Ernie tersenyum polos.
“Kami ini anggota-anggota Federasi Musik Sunset Hills,” katanya. “Kami sedang
berlatih untuk Jambore Musik Rakyat yang akan diadakan tanggal dua puluh tujuh
nanti, di Coliseum.”
Polisi itu memandang hadirin yang begitu banyak.
“Kalian semua?” katanya. “Semuanya berlatih untuk... untuk jambore itu ?”
“Jambore Musik Rakyat itu diadakan untuk grup-grup amatir yang beranggota
banyak,” kata Ernie menjelaskan dengan nada sabar. “Dan memang, M. Sanderson
memang mengatakan bahwa tanah di bukit ini tidak stabil. Tapi saat itu kami sudah tidak bisa lagi membatalkan jadwal latihan! Padahal orang-orang ini ada yang
datang dari jauh, dari Laguna misalnya. Karenanya kami lantas memutuskan untuk berlatih di luar. Di sini lebih aman. Jika bangunan motel roboh, takkan ada yang
cedera. Ya, kan?"
“Belum tentu,” kata polisi itu.
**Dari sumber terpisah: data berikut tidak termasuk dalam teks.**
(* ===== verification/RequestResponse.v ===== *)
(** * Requests and responses

    [protocols/request-response/src/]: the behaviour of [lib.rs], the connection
    handler of [handler.rs] and the upgrades of [handler/protocol.rs], which run over
    the substreams of a connection.  Codecs, addresses, requests and responses are
    abstract.  The two ends of a one-shot channel share a name, and the contents of
    channels are in a store; the order in which a hash set is iterated is a
    parameter. *)

From S2P Require Import Prelude AsyncIo MsProtocol MsNegotiated SwarmPool.

(** ** Upgrade errors and keep-alive of the swarm *)

Inductive UpgradeError (E : Type) : Type :=
| Select (err : NegotiationError)
| Apply (err : E).
Arguments Select {E} err.
Arguments Apply {E} err.

Inductive ConnectionHandlerUpgrErr (E : Type) : Type :=
| UpgrTimeout
| UpgrTimer
| Upgrade (err : UpgradeError E).
Arguments UpgrTimeout {E}.
Arguments UpgrTimer {E}.
Arguments Upgrade {E} err.

Inductive KeepAlive : Type :=
| KeepAlive_Until (t : N)
| KeepAlive_Yes
| KeepAlive_No.

Definition KeepAlive_is_yes (self : KeepAlive) : bool := match self with KeepAlive_Yes => true | _ => false end.

(** ** Protocols *)

Inductive ProtocolSupport : Type := Support_Inbound | Support_Outbound | Support_Full.

Definition ProtocolSupport_inbound (self : ProtocolSupport) : bool :=
  match self with Support_Inbound | Support_Full => true | Support_Outbound => false end.
Definition ProtocolSupport_outbound (self : ProtocolSupport) : bool :=
  match self with Support_Outbound | Support_Full => true | Support_Inbound => false end.

Section request_response.
Context {PeerId Multiaddr Protocol Codec Request Response : Type} `{Countable PeerId} `{EqDecision Multiaddr}.
(** The order of iteration of a hash set of request ids. *)
Context (hash_order : gset N → list N).

Record RequestProtocol : Type := mkRequestProtocol {
  rp_codec : Codec;
  rp_protocols : list Protocol;
  rp_request_id : N;
  rp_request : Request;
}.

Record ResponseProtocol : Type := mkResponseProtocol {
  sp_codec : Codec;
  sp_protocols : list Protocol;
  sp_request_sender : N;
  sp_response_receiver : N;
  sp_request_id : N;
}.

(** The channel that carries a request to the handler, and the one that carries the
    response to the upgrade. *)
Inductive RequestChannel : Type :=
| RqOpen
| RqSent (request_id : N) (request : Request)
| RqCanceled.

Inductive ResponseChannel : Type :=
| RsOpen
| RsSent (response : Response)
| RsSenderDropped
| RsReceiverDropped.

(** ** The upgrade of an inbound substream *)

(** Where the upgrade waits: for the protocol to be negotiated and the request, for the
    response, or until the response is written, if there is one, and the substream is
    closed. *)
Inductive UpgradeInbound : Type :=
| UpReading
| UpWaiting
| UpClosing (sent : bool).

(** What it is given there; it can time out everywhere. *)
Inductive UpgradeAct : Type :=
| ActSelectError (err : NegotiationError)
| ActRead (request : Request)
| ActResponse
| ActClosed
| ActIoError (err : ErrorKind)
| ActTimeout.

(** [upgrade_inbound], after the negotiation.  It goes on, with the new contents of the
    request channel, or is done.  The receiver of the request is alive as long as the
    handler waits for it; the channel is canceled if the upgrade ends before. *)
Definition upgrade_inbound (self : ResponseProtocol) (receiver_alive : bool) (rs : option ResponseChannel) (rq : gmap N RequestChannel)
    (st : UpgradeInbound) (act : UpgradeAct) :
    outcome (gmap N RequestChannel * (UpgradeInbound + Result bool (ConnectionHandlerUpgrErr ErrorKind))) :=
  match st, act with
  | UpReading, ActRead request =>
      _ ← assert receiver_alive;
      Ret (<[sp_request_sender self := RqSent (sp_request_id self) request]> rq, inl UpWaiting)
  | UpReading, ActSelectError err => Ret (<[sp_request_sender self := RqCanceled]> rq, inr (Err (Upgrade (Select err))))
  | UpReading, ActIoError err => Ret (<[sp_request_sender self := RqCanceled]> rq, inr (Err (Upgrade (Apply err))))
  | UpReading, ActTimeout => Ret (<[sp_request_sender self := RqCanceled]> rq, inr (Err UpgrTimeout))
  | UpWaiting, ActResponse =>
      match rs with
      | Some (RsSent _) => Ret (rq, inl (UpClosing true))
      | Some RsSenderDropped => Ret (rq, inl (UpClosing false))
      | _ => Ret (rq, inl UpWaiting)
      end
  | UpWaiting, ActTimeout => Ret (rq, inr (Err UpgrTimeout))
  | UpClosing sent, ActClosed => Ret (rq, inr (Ok sent))
  | UpClosing _, ActIoError err => Ret (rq, inr (Err (Upgrade (Apply err))))
  | UpClosing _, ActTimeout => Ret (rq, inr (Err UpgrTimeout))
  | _, _ => Ret (rq, inl st)
  end.

(** ** The connection handler *)

Inductive RequestResponseHandlerEvent : Type :=
| HE_Request (request_id : N) (request : Request) (sender : N)
| HE_Response (request_id : N) (response : Response)
| HE_ResponseSent (request_id : N)
| HE_ResponseOmission (request_id : N)
| HE_OutboundTimeout (request_id : N)
| HE_OutboundUnsupportedProtocols (request_id : N)
| HE_InboundTimeout (request_id : N)
| HE_InboundUnsupportedProtocols (request_id : N).

Record RequestResponseHandler : Type := mkHandler {
  rh_inbound_protocols : list Protocol;
  rh_codec : Codec;
  rh_keep_alive_timeout : N;
  rh_substream_timeout : N;
  rh_keep_alive : KeepAlive;
  rh_pending_error : option (ConnectionHandlerUpgrErr ErrorKind);
  rh_pending_events : list RequestResponseHandlerEvent;
  rh_outbound : list RequestProtocol;
  (** The receiver of a request with the sender of its response. *)
  rh_inbound : list (N * N);
}.

Definition RequestResponseHandler_new (inbound_protocols : list Protocol) (codec : Codec) (keep_alive_timeout substream_timeout : N) :
    RequestResponseHandler :=
  mkHandler inbound_protocols codec keep_alive_timeout substream_timeout KeepAlive_Yes None [] [] [].

Definition set_keep_alive (self : RequestResponseHandler) (k : KeepAlive) : RequestResponseHandler :=
  mkHandler (rh_inbound_protocols self) (rh_codec self) (rh_keep_alive_timeout self) (rh_substream_timeout self) k
    (rh_pending_error self) (rh_pending_events self) (rh_outbound self) (rh_inbound self).
Definition set_pending_error (self : RequestResponseHandler) (e : option (ConnectionHandlerUpgrErr ErrorKind)) : RequestResponseHandler :=
  mkHandler (rh_inbound_protocols self) (rh_codec self) (rh_keep_alive_timeout self) (rh_substream_timeout self) (rh_keep_alive self)
    e (rh_pending_events self) (rh_outbound self) (rh_inbound self).
Definition set_pending_events (self : RequestResponseHandler) (l : list RequestResponseHandlerEvent) : RequestResponseHandler :=
  mkHandler (rh_inbound_protocols self) (rh_codec self) (rh_keep_alive_timeout self) (rh_substream_timeout self) (rh_keep_alive self)
    (rh_pending_error self) l (rh_outbound self) (rh_inbound self).
Definition set_outbound (self : RequestResponseHandler) (l : list RequestProtocol) : RequestResponseHandler :=
  mkHandler (rh_inbound_protocols self) (rh_codec self) (rh_keep_alive_timeout self) (rh_substream_timeout self) (rh_keep_alive self)
    (rh_pending_error self) (rh_pending_events self) l (rh_inbound self).
Definition set_inbound (self : RequestResponseHandler) (l : list (N * N)) : RequestResponseHandler :=
  mkHandler (rh_inbound_protocols self) (rh_codec self) (rh_keep_alive_timeout self) (rh_substream_timeout self) (rh_keep_alive self)
    (rh_pending_error self) (rh_pending_events self) (rh_outbound self) l.

Definition push_event (self : RequestResponseHandler) (e : RequestResponseHandlerEvent) : RequestResponseHandler :=
  set_pending_events self (rh_pending_events self ++ [e]).

(** The counter of inbound requests is shared by all handlers; [rq] and [rs] are the
    names of new channels.  The result is the upgrade, its request id and its timeout. *)
Definition listen_protocol (self : RequestResponseHandler) (inbound_request_id rq rs : N) :
    (ResponseProtocol * N * N) * N * RequestResponseHandler :=
  let request_id := inbound_request_id in
  let proto := mkResponseProtocol (rh_codec self) (rh_inbound_protocols self) rq rs request_id in
  ((proto, request_id, rh_substream_timeout self), usize_wrapping_add inbound_request_id 1, set_inbound self (rh_inbound self ++ [(rq, rs)])).

Definition RequestResponseHandler_inject_fully_negotiated_inbound (self : RequestResponseHandler) (sent : bool) (request_id : N) : RequestResponseHandler :=
  if sent then push_event self (HE_ResponseSent request_id) else push_event self (HE_ResponseOmission request_id).

Definition RequestResponseHandler_inject_fully_negotiated_outbound (self : RequestResponseHandler) (response : Response) (request_id : N) : RequestResponseHandler :=
  push_event self (HE_Response request_id response).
Lalu menyambung dengan suara dilantangkan,
“Maaf, tapi saya terpaksa meminta Anda semua agar secepat mungkin
meninggalkan tempat. Tidak perlu panik, tapi harap pergi selekas rnungkin, karena berbahaya jika Anda masih lebih lama lagi berada di tempat ini. Biarkan saja kursi-kursi itu. Tidak perlu dibereskan. Cepat tinggalkan tempat ini.”
Hadirin mulai meninggalkan pelataran, dengan tenang dan tertib. Pete ikut pergi.
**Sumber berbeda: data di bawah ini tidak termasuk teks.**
(* ===== verification/RequestResponseSystem.v ===== *)
(** * Requests and responses in a system

    The behaviour of [RequestResponse] with the connections of the swarm, their
    handlers and upgrades, under any schedule.  What the remote does on a substream,
    when it times out, when connections are made, fail or close, and what the user of
    the behaviour does is arbitrary.  A command of the behaviour reaches the handler
    of its connection, and an event of a handler the behaviour, in order and some time
    later; a connection is closed after its events. *)

From S2P Require Import Prelude AsyncIo MsProtocol MsNegotiated SwarmPool RequestResponse.

Section system.
Context {PeerId Multiaddr Protocol Codec Request Response : Type} `{Countable PeerId} `{EqDecision Multiaddr}.
Context (hash_order : gset N → list N).

#[local] Abbreviation Behaviour := (@RequestResponse PeerId Multiaddr Protocol Codec Request Response _ _).
#[local] Abbreviation Handler := (@RequestResponseHandler Protocol Codec Request Response).
#[local] Abbreviation HandlerEvent := (@RequestResponseHandlerEvent Request Response).
#[local] Abbreviation OutRequest := (@RequestProtocol Protocol Codec Request).
#[local] Abbreviation InProtocol := (@ResponseProtocol Protocol Codec).
#[local] Abbreviation Event := (@RequestResponseEvent PeerId Request Response).
#[local] Abbreviation Action := (@NetworkBehaviourAction PeerId Protocol Codec Request Response).
#[local] Abbreviation UpgrErr := (ConnectionHandlerUpgrErr ErrorKind).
Sewaktu menuruni bukit, Ia masih sempat mendengar Ernie berkata pada polisi itu,
"Ya, baiklah, tapi beri saya waktu untuk mengemasi gitar saya, ya?”
Pete menggeleng-geleng dengan heran. Aku ingin tahu bagaimana komentar Jupe
nanti jika ini kuceritakan padanya, katanya dalam hati.





Bab 8
BEBERAPA PETUNJUK BARU
“AKU tidak tahu apa sebetulnya yang sedang mereka rencanakan,” kata Pete, “tapi
aku berani taruhan seluruh uang sakuku untuk bulan April, urusannya pasti tidak
ada sangkut-pautnya dengan kontes lagu-lagu rakyat.”
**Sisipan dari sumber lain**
(** The behaviour reports that a request has failed. *)
Lemma rr_inv_generate n xo xo' xi xi' s ev :
  rr_inv n xo xi s → requested ev = None → (∀ p, sel p (omap outcome_of [ev]) ++ sel p xo' ≡ₚ sel p xo) → NoDup xi' → (∀ x, x ∈ xi' → x ∈ xi) →
  (∀ O, (∀ x, x ∈ xi → x ∈ O) → fits_in O ev) →
  (∀ O id p, (id, p) ∈ replay_in O ev ↔ (id, p) ∈ O ∧ ((id, p) ∈ xi → (id, p) ∈ xi')) →
  rr_inv n xo' xi' (set_behaviour s (generate (sy_behaviour s) ev)).
Proof.
  intros Hinv Hr Ho Hnd Hsub Hf Hre. set (s' := set_behaviour _ _).
  assert (events s' = events s ++ [ev]) as He by (unfold events; simpl; by rewrite omap_app, (assoc_L (++))).
  split; rewrite ?He; try apply Hinv.
  - intros k cn c Hk Hc. simpl. rewrite omap_app. simpl. rewrite app_nil_r. by apply Hinv.
  - intros q k r [Hin|Hin]%elem_of_app; [by eapply (iv_notify_lt _ _ _ _ Hinv)|]. set_solver.
  - intros q rs Hq. destruct (iv_waiting _ _ _ _ Hinv q rs Hq) as [H1 H2]. split; [done|].
    destruct H2 as [?|[h Hh]]; [by left|]. right. exists h. simpl. set_solver.
  - intros q. rewrite omap_app, sel_app. change (sy_sent s') with (sy_sent s). rewrite <-(iv_out _ _ _ _ Hinv q), <-Ho.
    unfold waiting_ids, wire_ids. simpl. solve_Permutation.
  - intros id p Hin. apply (iv_xi _ _ _ _ Hinv id p). by apply Hsub.
  - done.
  - intros id. rewrite omap_app. simpl. rewrite Hr, app_nil_r. apply Hinv.
  - apply all_fit_in_app. split; [apply Hinv|]. split; [|done]. apply Hf. intros [id p] Hx. apply (iv_open _ _ _ _ Hinv). by left.
  - intros id p. rewrite foldl_app. simpl. rewrite Hre, (iv_open _ _ _ _ Hinv). split.
    + intros [[Hin|?] Himp]; [left; by apply Himp|by right].
    + intros [Hin|(k & c & Hc & Hin)]; [split; [left; by apply Hsub|done]|]. split; [right; by exists k, c|]. intros Hxi.
      destruct (iv_xi _ _ _ _ Hinv id p Hxi) as [_ Hno]. destruct (proj1 (iv_sync _ _ _ _ Hinv p k)) as (cn & Hk & <-); [by exists c|].
      destruct (Hno k cn c Hk Hc). by left.
Qed.

Lemma rr_inv_failures_out n xi p e ids :
  ∀ s, rr_inv n (tagged p ids) xi s → rr_inv n [] xi (set_behaviour s (foldl (λ b id, generate b (RE_OutboundFailure p id e)) (sy_behaviour s) ids)).
Proof.
  induction ids as [|id ids IH]; intros s Hinv; simpl; [by destruct s|].
  apply (IH (set_behaviour s (generate (sy_behaviour s) (RE_OutboundFailure p id e)))). eapply rr_inv_generate; [done|done| |apply Hinv|done|done|].
  - intros q. simpl. by case_decide.
  - intros O i q. simpl. tauto.
Qed.

Lemma rr_inv_failures_in n xo p ids :
  ∀ s, rr_inv n xo (tagged p ids) s →
  rr_inv n xo [] (set_behaviour s (foldl (λ b id, generate b (RE_InboundFailure p id IF_ConnectionClosed)) (sy_behaviour s) ids)).
Proof.
  induction ids as [|id ids IH]; intros s Hinv; simpl; [by destruct s|].
  apply (IH (set_behaviour s (generate (sy_behaviour s) (RE_InboundFailure p id IF_ConnectionClosed)))).
  pose proof (iv_xi_nodup _ _ _ _ Hinv) as Hnd. simpl in Hnd. apply NoDup_cons in Hnd as [Hid Hnd].
  eapply rr_inv_generate; [done|done|done|done| | |].
  - intros x Hx. by right.
  - intros O HO. apply HO. by left.
  - intros O i q. simpl. set_unfold. naive_solver.
Qed.

(** ** Connections that are made, fail and close *)

Lemma answer_dial_other p q l : q ≠ p → q ∈ l → q ∈ answer_dial p l.
Proof.
  intros Hne Hin. unfold answer_dial. destruct (list_find (λ x, x = p) l) as [[i x]|] eqn:Hf; [|done].
  apply list_find_Some in Hf as (Hi & -> & _). rewrite <-(take_drop_middle _ _ _ Hi) in Hin. rewrite delete_take_drop. set_solver.
Qed.

Lemma sel_tagged p q l : sel q (tagged p l) = if decide (q = p) then l else [].
Proof.
  induction l as [|id l IH]; [simpl; by case_decide|]. change (tagged p (id :: l)) with ((id, p) :: tagged p l). rewrite sel_cons, IH.
  simpl. destruct (decide (p = q)) as [->|Hne]; [by rewrite !decide_True|by rewrite !decide_False].
Qed.

(** The requests that wait for a connection to [p] are taken out. *)
Lemma rr_inv_unwait n s p dials :
  rr_inv n [] [] s → (∀ q, q ≠ p → q ∈ sy_dials s → q ∈ dials) →
  rr_inv n (tagged p (waiting_ids (sy_behaviour s) p)) []
    (mkSystem (set_pending_requests (sy_behaviour s) (delete p (pending_outbound_requests (sy_behaviour s)))) (sy_conns s) (sy_next_conn s)
       (sy_rq s) (sy_rs s) dials (sy_sent s) (sy_log s)).
Proof.
  intros Hinv Hd. split; try apply Hinv; simpl.
  - intros q rs. rewrite lookup_delete_Some. intros [Hne Hq]. destruct (iv_waiting _ _ _ _ Hinv q rs Hq) as [H1 [H2|H2]]; (split; [done|]); [|by right].
    left. by apply Hd.
  - intros q. rewrite <-(iv_out _ _ _ _ Hinv q), sel_tagged. unfold waiting_ids, wire_ids, events. simpl. destruct (decide (q = p)) as [->|Hne].
    + rewrite lookup_delete_eq. simpl. solve_Permutation.
    + by rewrite lookup_delete_ne.
Qed.

Lemma connections_to_zero n xo xi s p : rr_inv n xo xi s → connections_to (sy_conns s) p = 0 ↔ connected (sy_behaviour s) !! p = None.
Proof.
  intros Hinv. split.
  - intros Hz. destruct (connected (sy_behaviour s) !! p) as [cs|] eqn:Hc; [|done]. destruct (iv_shape _ _ _ _ Hinv _ _ Hc) as [Hne _].
    destruct cs as [|c cs]; [done|]. destruct (proj1 (iv_sync _ _ _ _ Hinv p (rc_id c))) as (cn & Hk & Hp).
    { exists c. eexists. split; [done|]. set_solver. }
    by eapply (map_count_zero (λ x, cn_peer x.2 = p) _ _ _ Hz) in Hk.
  - intros Hc. destruct (decide (connections_to (sy_conns s) p = 0)) as [|Hne]; [done|]. unfold connections_to, map_count in Hne.
    apply map_size_non_empty_iff in Hne. apply map_choose in Hne as (k & cn & Hk). apply map_lookup_filter_Some in Hk as [Hk Hp]. simpl in Hp.
    destruct (proj2 (iv_sync _ _ _ _ Hinv p k)) as (c & cs & Hcs & _); [by exists cn|]. congruence.
Qed.

(** A connection without anything on it is added. *)
Section new_connection.
Context (n : N) (xo : list (N * PeerId)) (s : System) (p : PeerId) (address : option Multiaddr) (h : Handler).
Hypothesis (Hinv : rr_inv n xo [] s) (Hwait : pending_outbound_requests (sy_behaviour s) !! p = None)
  (Hi : rh_inbound h = []) (Hpe : rh_pending_events h = []) (Hob : rh_outbound h = []).

Let k := sy_next_conn s.
Let c := Connection_new k address.
Let cn := mkConn p h [] [] [] ∅.
Let s' := mkSystem (set_connected (sy_behaviour s) (<[p := default [] (connected (sy_behaviour s) !! p) ++ [c]]> (connected (sy_behaviour s))))
  (<[k := cn]> (sy_conns s)) (k + 1) (sy_rq s) (sy_rs s) (sy_dials s) (sy_sent s) (sy_log s).

Lemma connect_no_conn : sy_conns s !! k = None.
Proof.
  destruct (sy_conns s !! k) eqn:Hk; [|done]. assert (k < sy_next_conn s)%N; [|unfold k in *; lia].
  apply (iv_conn_lt _ _ _ _ Hinv). by rewrite Hk.
Qed.

Lemma connect_fresh q x : ¬ conn_in (sy_behaviour s) q k x.
Proof.
  intros Hx. destruct (proj1 (iv_sync _ _ _ _ Hinv q k)) as (cn1 & Hcn1 & _); [by exists x|]. pose proof connect_no_conn. congruence.
Qed.

Lemma connect_conn_in q k1 x : conn_in (sy_behaviour s') q k1 x ↔ (q = p ∧ k1 = k ∧ x = c) ∨ conn_in (sy_behaviour s) q k1 x.
Proof.
  unfold conn_in. simpl. destruct (decide (q = p)) as [->|Hne].
  - rewrite lookup_insert_eq. split.
    + intros (? & [= <-] & [Hin|Hin]%elem_of_app & Hk1).
      * right. destruct (connected (sy_behaviour s) !! p) as [cs|]; [by exists cs|set_solver].
      * apply list_elem_of_singleton in Hin as ->. left. by rewrite <-Hk1.
    + intros [(_ & -> & ->)|(cs & -> & Hin & Hk1)]; (eexists; split; [done|]); set_solver.
  - rewrite lookup_insert_ne by done. naive_solver.
Qed.

Lemma connect_no_id id : ¬ inbound_id c cn id.
Proof. unfold inbound_id, cn_queue. simpl. rewrite Hi, Hpe, lookup_empty. simpl. intros [?|[?|[?|[? ?]]]]; set_solver. Qed.

Lemma connect_conns k1 cn1 x :
  sy_conns s' !! k1 = Some cn1 → conn_in (sy_behaviour s') (cn_peer cn1) k1 x →
  (k1 = k ∧ cn1 = cn ∧ x = c) ∨ (sy_conns s !! k1 = Some cn1 ∧ conn_in (sy_behaviour s) (cn_peer cn1) k1 x).
Proof.
  rewrite connect_conn_in. simpl. destruct (decide (k1 = k)) as [->|Hne].
  - rewrite lookup_insert_eq. intros [= <-] [(_ & _ & ->)|Hx]; [by left|]. by apply connect_fresh in Hx.
  - rewrite lookup_insert_ne by done. intros H1 [(_ & ? & _)|Hx]; [done|by right].
Qed.

Lemma connect_shape q cs : connected (sy_behaviour s') !! q = Some cs → cs ≠ [] ∧ NoDup (rc_id <$> cs).
Proof.
  simpl. destruct (decide (q = p)) as [->|Hne]; [|rewrite lookup_insert_ne by done; apply Hinv]. rewrite lookup_insert_eq. intros [= <-].
  split; [by destruct (default [] _)|]. rewrite fmap_app. apply NoDup_app. split; [|split; [|apply NoDup_singleton]].
  - destruct (connected (sy_behaviour s) !! p) as [cs|] eqn:Hcs; [|constructor]. by apply (iv_shape _ _ _ _ Hinv) in Hcs as [_ ?].
  - intros i (x & -> & Hx)%list_elem_of_fmap Heq%list_elem_of_singleton. simpl in Heq.
    destruct (connected (sy_behaviour s) !! p) as [cs|] eqn:Hcs; [|set_solver]. apply (connect_fresh p x). by exists cs.
Qed.

Lemma connect_sync q k1 : (∃ x, conn_in (sy_behaviour s') q k1 x) ↔ ∃ cn1, sy_conns s' !! k1 = Some cn1 ∧ cn_peer cn1 = q.
Proof.
  pose proof connect_no_conn as Hk. split.
  - intros [x [(-> & -> & ->)|Hx]%connect_conn_in]; [simpl; rewrite lookup_insert_eq; by exists cn|].
    destruct (proj1 (iv_sync _ _ _ _ Hinv q k1)) as (cn1 & Hcn1 & Hp1); [by exists x|]. exists cn1. simpl. rewrite lookup_insert_ne; [done|congruence].
  - intros (cn1 & Hcn1 & <-). simpl in Hcn1. destruct (decide (k1 = k)) as [->|Hne].
    + rewrite lookup_insert_eq in Hcn1. injection Hcn1 as <-. exists c. apply connect_conn_in. by left.
    + rewrite lookup_insert_ne in Hcn1 by done. destruct (proj2 (iv_sync _ _ _ _ Hinv (cn_peer cn1) k1)) as [x Hx]; [by exists cn1|].
      exists x. apply connect_conn_in. by right.
Qed.

Lemma connect_notify : omap (notify_to k) (rr_pending_events (sy_behaviour s)) = [].
Proof.
  destruct (omap (notify_to k) (rr_pending_events (sy_behaviour s))) as [|i l] eqn:Hl; [done|].
  assert (i ∈ omap (notify_to k) (rr_pending_events (sy_behaviour s))) as Hin by (rewrite Hl; left).
  apply list_elem_of_omap in Hin as ([| |] & Hin & Hn); simplify_eq/=. case_decide; [|done]. subst.
  apply (iv_notify_lt _ _ _ _ Hinv) in Hin. unfold k in *. lia.
Qed.

Lemma connect_ok nt rq rs : nt = [] → conn_ok nt rq rs c cn.
Proof.
  intros ->. assert (cn_tokens cn = []) as Ht by (unfold cn_tokens, cn_queue; simpl; by rewrite Hob, Hpe).
  split; rewrite ?Ht; simpl; rewrite ?Hi; try done; [constructor|set_solver|by unfold cn_queue; simpl; rewrite Hpe|constructor|set_solver].
Qed.

Lemma rr_inv_connect : rr_inv n xo [] s'.
Proof.
  split; try apply Hinv; [apply connect_shape|apply connect_sync| | | | | | | | | |].
  - intros k1 cn1 x H1 H2. destruct (connect_conns _ _ _ H1 H2) as [(-> & -> & ->)|[H3 H4]]; [by apply connect_ok, connect_notify|by apply Hinv].
  - intros k1. simpl. intros [<-|Hk1]%lookup_insert_is_Some'; [unfold k; lia|]. pose proof (iv_conn_lt _ _ _ _ Hinv k1 Hk1). unfold k. lia.
  - intros q k1 r Hin. pose proof (iv_notify_lt _ _ _ _ Hinv q k1 r Hin). simpl. unfold k. lia.
  - intros q rs Hq. destruct (iv_waiting _ _ _ _ Hinv q rs Hq) as [H1 H2]. split; [|done]. simpl. rewrite lookup_insert_ne; [done|]. intros <-. simpl in Hq. congruence.
  - intros q. change (sy_sent s') with (sy_sent s). rewrite <-(iv_out _ _ _ _ Hinv q). unfold waiting_ids, wire_ids, events. simpl. destruct (decide (q = p)) as [->|Hne]; [|by rewrite lookup_insert_ne].
    rewrite lookup_insert_eq. simpl. rewrite conns_ids_app, conns_ids_cons. simpl. rewrite elements_empty. by rewrite !app_nil_r.
  - intros k1 cn1 x id H1 H2 Hid. destruct (connect_conns _ _ _ H1 H2) as [(-> & -> & ->)|[H3 H4]]; [by apply connect_no_id in Hid|by eapply (iv_in_lt _ _ _ _ Hinv)].
  - intros k1 cn1 x1 k2 cn2 x2 id H1 H2 H3 H4 H5 H6.
    destruct (connect_conns _ _ _ H1 H2) as [(-> & -> & ->)|[H7 H8]]; [by apply connect_no_id in H5|].
    destruct (connect_conns _ _ _ H3 H4) as [(-> & -> & ->)|[H9 H10]]; [by apply connect_no_id in H6|]. by eapply (iv_in_disjoint _ _ _ _ Hinv k1 cn1 x1 k2 cn2 x2 id).
  - intros id q Hin. set_solver.
  - intros id Hin. destruct (iv_released _ _ _ _ Hinv id Hin) as [H1 H2]. split; [done|]. intros k1 cn1. simpl.
    destruct (decide (k1 = k)) as [->|Hne]; [rewrite lookup_insert_eq; intros [= <-]; simpl; rewrite Hi; set_solver|]. rewrite lookup_insert_ne by done. apply H2.
  - intros id q. change (events s') with (events s). rewrite (iv_open _ _ _ _ Hinv). split; (intros [?|(k1 & x & Hx & Hin)]; [by left|right]).
    + exists k1, x. split; [|done]. apply connect_conn_in. by right.
    + apply connect_conn_in in Hx as [(_ & _ & ->)|Hx]; [set_solver|by exists k1, x].
Qed.
End new_connection.

Lemma step_established_inv n s p endpoint dialed :
  rr_inv n [] [] s → ∃ s', step_established s p endpoint dialed = Ret s' ∧ rr_inv n [] [] s'.
Proof.
  intros Hinv. unfold step_established, RequestResponse_inject_connection_established. pose proof (connections_to_zero _ _ _ _ p Hinv) as Hz.
  set (dials := if dialed then answer_dial p (sy_dials s) else sy_dials s).
  assert (∀ q, q ≠ p → q ∈ sy_dials s → q ∈ dials) as Hd.
  { intros q Hne Hq. unfold dials. destruct dialed; [by apply answer_dial_other|done]. }
  pose proof (rr_inv_unwait n s p dials Hinv Hd) as Hu.
  eapply rr_inv_connect with (p := p) (address := dialed_address endpoint) (h := RequestResponse_new_handler (sy_behaviour s)) in Hu;
    [|apply lookup_delete_eq|done..].
  destruct (pending_outbound_requests (sy_behaviour s) !! p) as [pending|] eqn:Hp.
  - destruct (iv_waiting _ _ _ _ Hinv p pending Hp) as [Hnone _]. apply Hz in Hnone. rewrite decide_True by done. simpl. rewrite Hp.
    unfold waiting_ids in Hu. rewrite Hp in Hu. simpl in Hu. set (s1 := mkSystem _ _ _ _ _ _ _ _) in Hu.
    destruct (send_pending_inv n [] s1 p pending) as (b & Hb & Hinv' & Hh); [by rewrite app_nil_r|simpl; rewrite lookup_insert_eq; done|].
    match goal with |- context [send_pending ?x p pending] => change x with (sy_behaviour s1) end.
    rewrite Hb. eexists. split; [reflexivity|]. rewrite Hh. done.
  - simpl. rewrite Hp. rewrite (delete_id _ _ Hp) in Hu. unfold waiting_ids in Hu. rewrite Hp in Hu.
    destruct (decide (connections_to (sy_conns s) p = 0)); (eexists; split; [reflexivity|]; apply Hu).
Qed.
Saat itu sudah keesokan paginya. Pete duduk di lantai ruang kantor Trio Detektif.
Ia berbicara dengan kening berkerut.
“Kau tidak perlu bertaruh,” kata Jupe. Harian Los Angeles Times  terbentang di atas meja di depannya, terbuka pada halaman yang memuat jadwal acara pertunjukan
dan pameran. “Pada tanggal dua puluh tujuh, di Coliseum dilangsungkan pameran ternak."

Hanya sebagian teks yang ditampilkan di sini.